• _TASK BRIEF_: Report the lines of the material that carry the string "rational".

• _DATASET_:
============================================================
(** * CaseCraft template and print pipeline: a shallow embedding

    The geometry/graphics core of the phone-case customiser
    ([App.tsx], [components/PhoneEditor.tsx], [types.ts]):

    - the colour classifier of template shapes ([getShapeColorType]),
    - the shape-to-path conversion ([shapeToPath]),
    - the template builder ([processSingleTemplate]),
    - the "fit to case" action ([handleAutoFill]),
    - the print compositor ([generatePrintFile]), as the sequence of
      canvas calls it issues, with the canvas transform semantics,
    - the zoom handlers of the editor ([handleWheel], [handleTouchStart],
      [handleTouchMove], [handleTouchEnd]),
    - the editor's own rendering of the design and its pointer handlers
      for the image and the texts,
    - the text, colour, upload, template and order actions of the
      application, and the colour spectrum bar.

    Numbers.  A JavaScript [number] is modelled by an exact rational
    ([Q]): the arithmetic of the source is kept operation for operation,
    rounding and the special values (NaN, infinities) are outside the
    model.  Square roots and trigonometry, which are not rational, are
    supplied by the host and appear as parameters. *)

From Stdlib Require Import QArith Qminmax Qreduction Qround Lqa.
From Stdlib Require Import ZArith NArith Lia Bool List String Ascii.
From Stdlib Require HexadecimalString.
Import ListNotations.

Local Open Scope Q_scope.
Local Open Scope string_scope.

(* ================================================================= *)
(** ** JavaScript primitives *)

(** [Math.max], [Math.min] and [Math.sign] on the numbers of the model. *)
Definition Math_max (a b : Q) : Q := Qmax a b.
Definition Math_min (a b : Q) : Q := Qmin a b.

Definition Math_sign (a : Q) : Q :=
  match a ?= 0 with
  | Lt => -1
  | Eq => 0
  | Gt => 1
  end.

(** [a > b] on numbers. *)
Definition Qgt_bool (a b : Q) : bool := negb (Qle_bool a b).

(** Truthiness: a number is falsy when it is zero, a string when it is
    empty, an optional value when it is absent. *)
Definition truthy_num (a : Q) : bool := negb (Qeq_bool a 0).
Definition truthy_str (s : string) : bool := negb (s =? "").

Definition truthy_opt_num (a : option Q) : bool :=
  match a with
  | Some v => truthy_num v
  | None => false
  end.

Definition truthy_opt_str (s : option string) : bool :=
  match s with
  | Some v => truthy_str v
  | None => false
  end.

(** [a ?? b] on an optional number. *)
Definition nullish_num (a : option Q) (b : Q) : Q :=
  match a with
  | Some v => v
  | None => b
  end.

(** [s.replace(pat, rep)] with a string pattern: the first occurrence
    only. *)
Fixpoint drop (n : nat) (s : string) : string :=
  match n, s with
  | O, _ => s
  | S n', String _ s' => drop n' s'
  | S _, EmptyString => EmptyString
  end.

Fixpoint replace_first (pat rep s : string) : string :=
  if String.prefix pat s then rep ++ drop (String.length pat) s
  else match s with
       | EmptyString => EmptyString
       | String c s' => String c (replace_first pat rep s')
       end.

(** Outcome of a promise: resolved with a value or rejected with a
    diagnostic. *)
Inductive outcome (A : Type) : Type :=
| Resolved (a : A)
| Rejected (msg : string).
Arguments Resolved {A} a.
Arguments Rejected {A} msg.

(* ================================================================= *)
(** ** Path data

    A path-data string is built by template literals.  It is kept as the
    sequence of the literal's parts: text chunks and interpolated
    numbers.  The text of a number depends on its value only, so an
    interpolated number is kept in lowest terms. *)

Inductive piece : Type :=
| Txt (s : string)
| Num (n : Q).

Definition pathdata := list piece.

(** [${e}] inside a template literal. *)
Definition interp (e : Q) : piece := Num (Qred e).

(** A plain string as path data; the empty string has no part. *)
Definition of_string (s : string) : pathdata :=
  if s =? "" then [] else [Txt s].

(** Truthiness of the string: some part is not empty. *)
Definition piece_truthy (p : piece) : bool :=
  match p with
  | Txt s => truthy_str s
  | Num _ => true
  end.

Definition path_truthy (p : pathdata) : bool := existsb piece_truthy p.

(** *** Reading generated path data

    The contours that the builder generates use the commands [M], [L],
    [Q], [h], [v] and [Z].  [read_path] recovers the drawing commands
    from the parts; it gives up on anything else (authored [d]
    attributes, arcs). *)

Inductive token : Type :=
| TCmd (c : ascii)
| TNum (n : Q)
| TMinus
| TOther.

Definition is_letter (c : ascii) : bool :=
  let n := nat_of_ascii c in
  ((65 <=? n) && (n <=? 90) || (97 <=? n) && (n <=? 122))%nat.

Fixpoint tokens_of_text (s : string) : list token :=
  match s with
  | EmptyString => []
  | String c s' =>
      if Ascii.eqb c " " then tokens_of_text s'
      else if is_letter c then TCmd c :: tokens_of_text s'
      else if Ascii.eqb c "-" then TMinus :: tokens_of_text s'
      else TOther :: tokens_of_text s'
  end.

Definition tokens_of_piece (p : piece) : list token :=
  match p with
  | Txt s => tokens_of_text s
  | Num n => [TNum n]
  end.

Definition tokens (p : pathdata) : list token := flat_map tokens_of_piece p.

(** A textual minus sign in front of an interpolated number negates it;
    in front of the text of a negative number it is not a number. *)
Fixpoint signed (ts : list token) : option (list token) :=
  match ts with
  | [] => Some []
  | TMinus :: TNum n :: rest =>
      if Qle_bool 0 n then option_map (cons (TNum (- n))) (signed rest)
      else None
  | TMinus :: _ => None
  | TOther :: _ => None
  | t :: rest => option_map (cons t) (signed rest)
  end.

Inductive segment : Type :=
| MoveTo (x y : Q)
| LineTo (x y : Q)
| QuadTo (x1 y1 x y : Q)
| HRel (dx : Q)
| VRel (dy : Q)
| ClosePath.

Fixpoint segments (ts : list token) : option (list segment) :=
  match ts with
  | [] => Some []
  | TCmd "M" :: TNum x :: TNum y :: rest =>
      option_map (cons (MoveTo x y)) (segments rest)
  | TCmd "L" :: TNum x :: TNum y :: rest =>
      option_map (cons (LineTo x y)) (segments rest)
  | TCmd "Q" :: TNum x1 :: TNum y1 :: TNum x :: TNum y :: rest =>
      option_map (cons (QuadTo x1 y1 x y)) (segments rest)
  | TCmd "h" :: TNum dx :: rest => option_map (cons (HRel dx)) (segments rest)
  | TCmd "v" :: TNum dy :: rest => option_map (cons (VRel dy)) (segments rest)
  | TCmd "Z" :: rest => option_map (cons ClosePath) (segments rest)
  | _ => None
  end.

Definition read_path (p : pathdata) : option (list segment) :=
  match signed (tokens p) with
  | Some ts => segments ts
  | None => None
  end.

(** Numbers of a segment in lowest terms, to compare contours. *)
Definition canon_segment (s : segment) : segment :=
  match s with
  | MoveTo x y => MoveTo (Qred x) (Qred y)
  | LineTo x y => LineTo (Qred x) (Qred y)
  | QuadTo x1 y1 x y => QuadTo (Qred x1) (Qred y1) (Qred x) (Qred y)
  | HRel dx => HRel (Qred dx)
  | VRel dy => VRel (Qred dy)
  | ClosePath => ClosePath
  end.

Definition canon (c : list segment) : list segment := map canon_segment c.

(** The points a contour passes through: the pen position after each
    command ([Z] returns to the start of the subpath and adds none). *)
Definition point := (Q * Q)%type.

Fixpoint trace_from (cur start : point) (c : list segment) : list point :=
  match c with
  | [] => []
  | MoveTo x y :: c' => (x, y) :: trace_from (x, y) (x, y) c'
  | LineTo x y :: c' => (x, y) :: trace_from (x, y) start c'
  | QuadTo _ _ x y :: c' => (x, y) :: trace_from (x, y) start c'
  | HRel dx :: c' =>
      let p := (fst cur + dx, snd cur) in p :: trace_from p start c'
  | VRel dy :: c' =>
      let p := (fst cur, snd cur + dy) in p :: trace_from p start c'
  | ClosePath :: c' => trace_from start start c'
  end.

Definition vertices (c : list segment) : list point := trace_from (0, 0) (0, 0) c.

Definition closed (c : list segment) : bool :=
  match rev c with
  | ClosePath :: _ => true
  | _ => false
  end.

Definition point_eqb (p q : point) : bool :=
  Qeq_bool (fst p) (fst q) && Qeq_bool (snd p) (snd q).

Fixpoint points_eqb (ps qs : list point) : bool :=
  match ps, qs with
  | [], [] => true
  | p :: ps', q :: qs' => point_eqb p q && points_eqb ps' qs'
  | _, _ => false
  end.

(** The path data draws the axis-aligned rectangle with top-left corner
    [(x, y)], width [w] and height [h]: a closed contour through its four
    corners, clockwise from the top-left one. *)
Definition draws_rect (p : pathdata) (x y w h : Q) : bool :=
  match read_path p with
  | Some c =>
      closed c &&
      points_eqb (vertices c) [(x, y); (x + w, y); (x + w, y + h); (x, y + h)]
  | None => false
  end.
============================================================
• _REPLY TO THE TASK_:
    Numbers.  A JavaScript [number] is modelled by an exact rational
    model.  Square roots and trigonometry, which are not rational, are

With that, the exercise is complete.